[[ MATERIAL SUPPLIED, beginning ]]

Lemma join_split (sep : ascii) (s : string) :
  join (String sep "") (split sep s) = s.
Proof.
  induction s as [|c s IH]; simpl; [reflexivity|].
  pose proof (split_nonempty sep s) as N.
  case_decide as E.
  - subst c. destruct (split sep s) as [|x xs]; [contradiction|].
    cbn [join]. cbn [join] in IH. now rewrite IH.
  - destruct (split sep s) as [|x xs]; [contradiction|].
    rewrite <- IH. now destruct xs.
Qed.

Lemma split_first_token (tok rest : string) :
  spaceFree tok = true ->
  split " " (tok +:+ " " +:+ rest) = tok :: split " " rest.
Proof.
  change (" " +:+ rest) with (String " "%char rest).
  induction tok as [|c tok IH]; simpl; intros H.
  - reflexivity.
  - apply andb_true_iff in H as [Hc Ht].
    apply negb_true_iff, bool_decide_eq_false in Hc.
    rewrite decide_False by exact Hc. now rewrite (IH Ht).
Qed.

End StringFacts.

(** The argument extraction of the command handler drops the first token of
    the message and the space after it, and nothing else. *)
Lemma commandArgs_after_first_space (tok rest : string) :
  spaceFree tok = true -> commandArgs (tok +:+ " " +:+ rest) = rest.
Proof.
  intros H. unfold commandArgs. rewrite (split_first_token tok rest H).
  cbn [drop]. apply join_split.
Qed.

(** ** Uptime *)




(** C8. For every elapsed duration [now - startTime] (a time that has passed, so
    not negative), [formatUptime] renders ["{h}h {m}m {s}s"] where
    [s = floor(elapsed/1000) mod 60], [m = floor(elapsed/60000) mod 60] and
    [h = floor(elapsed/3600000)]; 3725000 ms renders as ["1h 2m 5s"]. *)
Theorem C8_uptime_rendering (t startTime : Z) (H : startTime <= t) :
  formatUptime t startTime = uptimeText (t - startTime) /\
  (t - startTime = 3725000 -> formatUptime t startTime = "1h 2m 5s").
Proof.
  assert (E : formatUptime t startTime = uptimeText (t - startTime)).
  { unfold formatUptime, uptimeText. cbv zeta.
    rewrite !Z.rem_mod_nonneg by (try apply Z.div_pos; lia). reflexivity. }
  split; [exact E|]. intros D. rewrite E, D. reflexivity.
Qed.

Lemma C8_uptime_rendering_witness :
  0 <= 3725000 /\ formatUptime 3725000 0 = "1h 2m 5s".
Proof.
  split; [lia|].
  apply (C8_uptime_rendering 3725000 0); [lia | reflexivity].
Defined.

(** ** Template rendering *)




(** ** Computations *)

Section MonadFacts.

Context {A B : Type}.

Lemma preserves_ret (P : St -> Prop) (a : A) : preserves P (ret a).
Proof. intros st H. exact H. Qed.

Lemma preserves_throw (P : St -> Prop) (e : string) : preserves P (@throw A e).
Proof. intros st H. exact H. Qed.

Lemma preserves_get (P : St -> Prop) : preserves P get.
Proof. intros st H. exact H. Qed.

Lemma preserves_bind (P : St -> Prop) (m : M A) (k : A -> M B) :
  preserves P m -> (forall a, preserves P (k a)) -> preserves P (bind m k).
Proof.
  intros Hm Hk st H. unfold bind. specialize (Hm st H).
  destruct (m st) as [st1 [a|e]]; simpl in *; [now apply Hk | exact Hm].
Qed.

Lemma preserves_tryCatch (P : St -> Prop) (m : M A) (h : string -> M A) :
  preserves P m -> (forall e, preserves P (h e)) -> preserves P (tryCatch m h).
Proof.
  intros Hm Hh st H. unfold tryCatch. specialize (Hm st H).
  destruct (m st) as [st1 [a|e]]; simpl in *; [exact Hm | now apply Hh].
Qed.

End MonadFacts.

Lemma preserves_forEach (P : St -> Prop) {A} (f : A -> M unit) (l : list A) :
  (forall x, preserves P (f x)) -> preserves P (forEach f l).
Proof.
  intros Hf. induction l as [|x l IH]; simpl.
  - apply preserves_ret.
  - apply preserves_bind; [apply Hf | intros _; exact IH].
Qed.

Lemma forEach_app {A} (f : A -> M unit) (l1 l2 : list A) (s : St) :
  forEach f (l1 ++ l2) s = bind (forEach f l1) (fun _ => forEach f l2) s.
Proof.
  revert s. induction l1 as [|x l1 IH]; intros s; [reflexivity|].
  cbn [app forEach]. unfold bind.
  destruct (f x s) as [s1 [[]|e]]; [|reflexivity].
  rewrite IH. reflexivity.
Qed.

Lemma preserves_modify (P : St -> Prop) (f : St -> St) :
  (forall st, P st -> P (f st)) -> preserves P (modify f).
Proof. intros Hf st H. now apply Hf. Qed.

(** ** The pipeline *)

Section BotFacts.

Variable config : Config.
Variable commands : gmap string Command.
Variable startTime : Z.
Variable env : Env.

#[local] Abbreviation perform := (perform env).
#[local] Abbreviation sendMessage := (sendMessage env).
#[local] Abbreviation sendToDiscord := (sendToDiscord config env).
#[local] Abbreviation saveParticipants := (saveParticipants env).
#[local] Abbreviation welcomeStep := (welcomeStep env).
#[local] Abbreviation commandStep := (commandStep commands startTime env).
#[local] Abbreviation filterStep := (filterStep config commands startTime env).
#[local] Abbreviation processItem := (processItem config commands startTime env).
#[local] Abbreviation listCall := (listCall env).
#[local] Abbreviation pollBody := (pollBody config commands startTime env).
#[local] Abbreviation pollChat := (pollChat config commands startTime env).
#[local] Abbreviation announce := (announce env).
#[local] Abbreviation listEvent := (listEvent env).
#[local] Abbreviation relayEvent := (relayEvent config env).

Lemma preserves_perform (P : St -> Prop) (s : Site) (c : Call) :
  (forall o st, P st -> P (addEvent (mkEvent s c o) st)) ->
  preserves P (perform s c).
Proof. intros H st HP. now apply H. Qed.

Lemma preserves_sendToDiscord (P : St -> Prop) (s : Site) user avatar message :
  (forall e st, site e = s -> P st -> P (addEvent e st)) ->
  preserves P (sendToDiscord s user avatar message).
Proof.
  intros H. unfold sendToDiscord. destruct (relayEnabled config).
  - apply preserves_perform. intros o st. now apply H.
  - apply preserves_ret.
Qed.

Lemma preserves_saveParticipants (P : St -> Prop) :
  (forall e st, site e = AtPersist -> P st -> P (addEvent e st)) ->
  preserves P saveParticipants.
Proof. intros H st HP. now apply H. Qed.

Lemma preserves_commandStep (P : St -> Prop) user message :
  (forall e st, site e = AtReply -> P st -> P (addEvent e st)) ->
  preserves P (commandStep user message).
Proof.
  intros H. unfold commandStep.
  destruct (commandsGet commands (toLowerCase message)).
  - apply preserves_bind; [intros st HP; exact HP|].
    intros t. apply preserves_perform. intros o st. now apply H.
  - apply preserves_throw.
  - apply preserves_ret.
Qed.

Lemma preserves_filterStep (P : St -> Prop) user message :
  (forall e st, site e <> AtWelcome -> P st -> P (addEvent e st)) ->
  preserves P (filterStep user message).
Proof.
  intros H. unfold filterStep. destruct (hasBadWord config message).
  - apply preserves_bind.
    + apply preserves_perform. intros o st. now apply H.
    + intros _. apply preserves_sendToDiscord. intros e st E. apply H.
      now rewrite E.
  - apply preserves_commandStep. intros e st E. apply H. now rewrite E.
Qed.

Lemma preserves_processItem (P : St -> Prop) (item : Item) :
  (forall e st, site e <> AtWelcome -> P st -> P (addEvent e st)) ->
  (forall user, preserves P (welcomeStep user)) ->
  preserves P (processItem item).
Proof.
  intros H W. unfold processItem. cbv zeta.
  apply preserves_bind.
  - apply preserves_sendToDiscord. intros e st E. apply H. now rewrite E.
  - intros _. apply preserves_bind; [apply W|].
    intros _. now apply preserves_filterStep.
Qed.

Lemma preserves_welcomeStep_framed (P : St -> Prop) (user : string) :
  framed P -> preserves P (welcomeStep user).
Proof.
  intros [He Hu]. unfold welcomeStep.
  apply preserves_bind; [apply preserves_get|]. intros st0.
  destruct (bool_decide (user ∈ participants st0)); [apply preserves_ret|].
  apply preserves_bind; [apply preserves_modify, Hu|]. intros _.
  apply preserves_bind; [apply preserves_saveParticipants; intros; now apply He|].
  intros _. apply preserves_perform. intros. now apply He.
Qed.

Lemma preserves_items_framed (P : St -> Prop) (l : list Item) :
  framed P -> preserves P (forEach processItem l).
Proof.
  intros F. apply preserves_forEach. intros item.
  apply preserves_processItem.
  - intros e st _. apply F.
  - intros user. now apply preserves_welcomeStep_framed.
Qed.

Lemma preserves_listCall (P : St -> Prop) :
  (forall e st, site e = AtPoll -> P st -> P (addEvent e st)) ->
  preserves P listCall.
Proof. intros H st HP. now apply H. Qed.

(** An invariant of the steps of [pollChat] holds when it returns, once it
    holds after the [list] call. *)
Lemma pollChat_after_list (P : St -> Prop) (st : St) :
  (forall e s, site e <> AtWelcome -> P s -> P (addEvent e s)) ->
  (forall user, preserves P (welcomeStep user)) ->
  (forall t s, P s -> P (setCursor t s)) ->
  (forall d s, P s -> P (addTimer d s)) ->
  P (addEvent (listEvent st) st) -> P (fst (pollChat st)).
Proof.
  intros HE HW HC HT H.
  unfold pollChat, tryCatch, pollBody, bind at 1.
  unfold listCall. unfold listEvent in H.
  destruct (listMessages env (trace st) (default "" (nextPageToken st)))
    as [res|e]; cbv beta iota zeta; [|apply HT; exact H].
  set (st1 := addEvent _ st) in *.
  set (k := bind get _).
  change (P (fst (tryCatch k (fun msg => setTimeout (backoff msg)) st1))).
  apply preserves_tryCatch;
    [|intros msg; unfold setTimeout; apply preserves_modify, HT|exact H].
  subst k. apply preserves_bind; [apply preserves_get|]. intros s.
  apply preserves_bind.
  - destruct (firstRun s); [apply preserves_ret|].
    apply preserves_forEach. intros item. now apply preserves_processItem.
  - intros _. apply preserves_bind; [apply preserves_modify, HC|].
    intros _. unfold setTimeout. apply preserves_modify, HT.
Qed.

Lemma pollChat_preserves (P : St -> Prop) :
  (forall e s, site e <> AtWelcome -> P s -> P (addEvent e s)) ->
  (forall user, preserves P (welcomeStep user)) ->
  (forall t s, P s -> P (setCursor t s)) ->
  (forall d s, P s -> P (addTimer d s)) ->
  preserves P pollChat.
Proof.
  intros HE HW HC HT st H. apply pollChat_after_list; auto.
Qed.

Lemma announce_preserves (P : St -> Prop) (tm : TimedMessage) :
  (forall e s, site e <> AtWelcome -> P s -> P (addEvent e s)) ->
  preserves P (announce tm).
Proof.
  intros HE. apply preserves_tryCatch; [|intros; apply preserves_ret].
  apply preserves_perform. intros o s. now apply HE.
Qed.

(** What the [try] block leaves behind, by the way it ends. *)
Lemma pollBody_outcome (st : St) :
  match pollBody st with
  | (st', Ok _) =>
      exists res,
        listMessages env (trace st) (default "" (nextPageToken st)) = Ok res /\
        timers st' = timers st ++ [pollInterval res] /\
        nextPageToken st' = resNextPageToken res /\ firstRun st' = false
  | (st', Throw _) => sameTimers st st' /\ sameCursor st st'
  end.
Proof.
  unfold pollBody, bind at 1.
  assert (F : framed (fun s => sameTimers st s /\ sameCursor st s)).
  { split; intros ? s Hs; exact Hs. }
  assert (H0 : sameTimers st st /\ sameCursor st st) by (repeat split).
  pose proof (preserves_listCall _ (fun e s _ => proj1 F e s) st H0) as HL.
  unfold listCall in *. simpl in HL.
  destruct (listMessages env (trace st) (default "" (nextPageToken st)))
    as [res|e] eqn:L; simpl; [|exact HL].
  unfold bind at 1, get.
  set (st1 := addEvent _ st) in *.
  set (loop := if firstRun st1 then ret tt else forEach processItem (items res)).
  assert (HP : preserves (fun s => sameTimers st s /\ sameCursor st s) loop).
  { subst loop. destruct (firstRun st1);
      [apply preserves_ret | now apply preserves_items_framed]. }
  specialize (HP st1 HL). unfold bind at 1.
  destruct (loop st1) as [st2 [[]|e]]; simpl in *; [|exact HP].
  exists res. destruct HP as [HT _]. unfold sameTimers in HT.
  repeat split. simpl. now rewrite HT.
Qed.

(** C4, amended. After every successful poll the next poll is scheduled after
    the provider's suggested interval when it supplies one that is not zero,
    and after 5000 ms when it supplies none (or zero); no minimum of the
    program's own is applied. *)
Theorem C4_next_poll_interval (st st' : St)
    (H : pollBody st = (st', Ok tt)) :
  exists res,
    listMessages env (trace st) (default "" (nextPageToken st)) = Ok res /\
    timers (fst (pollChat st)) = timers st ++ [pollInterval res] /\
    (forall i, pollingIntervalMillis res = Some i -> i <> 0 ->
               pollInterval res = i) /\
    (pollingIntervalMillis res = None \/ pollingIntervalMillis res = Some 0 ->
     pollInterval res = 5000).
Proof.
  pose proof (pollBody_outcome st) as O. unfold pollChat, tryCatch.
  rewrite H in *. destruct O as (res & L & T & _). exists res.
  repeat split; [exact L | exact T | |].
  - intros i E N. unfold pollInterval. rewrite E.
    destruct (Z.eqb_spec i 0); [contradiction | reflexivity].
  - intros [E|E]; unfold pollInterval; now rewrite E.
Qed.

(** C6. Every error raised during a poll is caught: [pollChat] always returns,
    having handed exactly one delay to [setTimeout]; that delay is 60000 ms
    when the error's message contains [quota] (it is some text, then [quota],
    then some text) and 10000 ms for any other error. *)
Theorem C6_errors_caught_and_backoff (st : St) :
  exists st' delay,
    pollChat st = (st', Ok tt) /\
    timers st' = timers st ++ [delay] /\
    forall s msg,
      pollBody st = (s, Throw msg) ->
      ((exists b a, msg = b +:+ "quota" +:+ a) -> delay = 60000) /\
      ((forall b a, msg <> b +:+ "quota" +:+ a) -> delay = 10000).
Proof.
  pose proof (pollBody_outcome st) as O. unfold pollChat, tryCatch.
  destruct (pollBody st) as [s [[]|msg]].
  - destruct O as (res & _ & T & _). exists s, (pollInterval res).
    repeat split; try exact T; intros; discriminate.
  - destruct O as [T _]. unfold sameTimers in T.
    eexists _, (backoff msg). split; [reflexivity|]. split.
    + simpl. now rewrite T.
    + intros ? ? [= _ <-]. unfold backoff. split.
      * intros Q. apply includes_true_iff in Q. now rewrite Q.
      * intros Q. apply includes_false_iff in Q. now rewrite Q.
Qed.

[[ MATERIAL SUPPLIED, end ]]

* _WORK TASK_:
Only lines containing the word "sameCursor" should be copied from the material above.

* _EXPECTED OUTPUT_:
  | (st', Throw _) => sameTimers st st' /\ sameCursor st st'
  assert (F : framed (fun s => sameTimers st s /\ sameCursor st s)).
  assert (H0 : sameTimers st st /\ sameCursor st st) by (repeat split).
  assert (HP : preserves (fun s => sameTimers st s /\ sameCursor st s) loop).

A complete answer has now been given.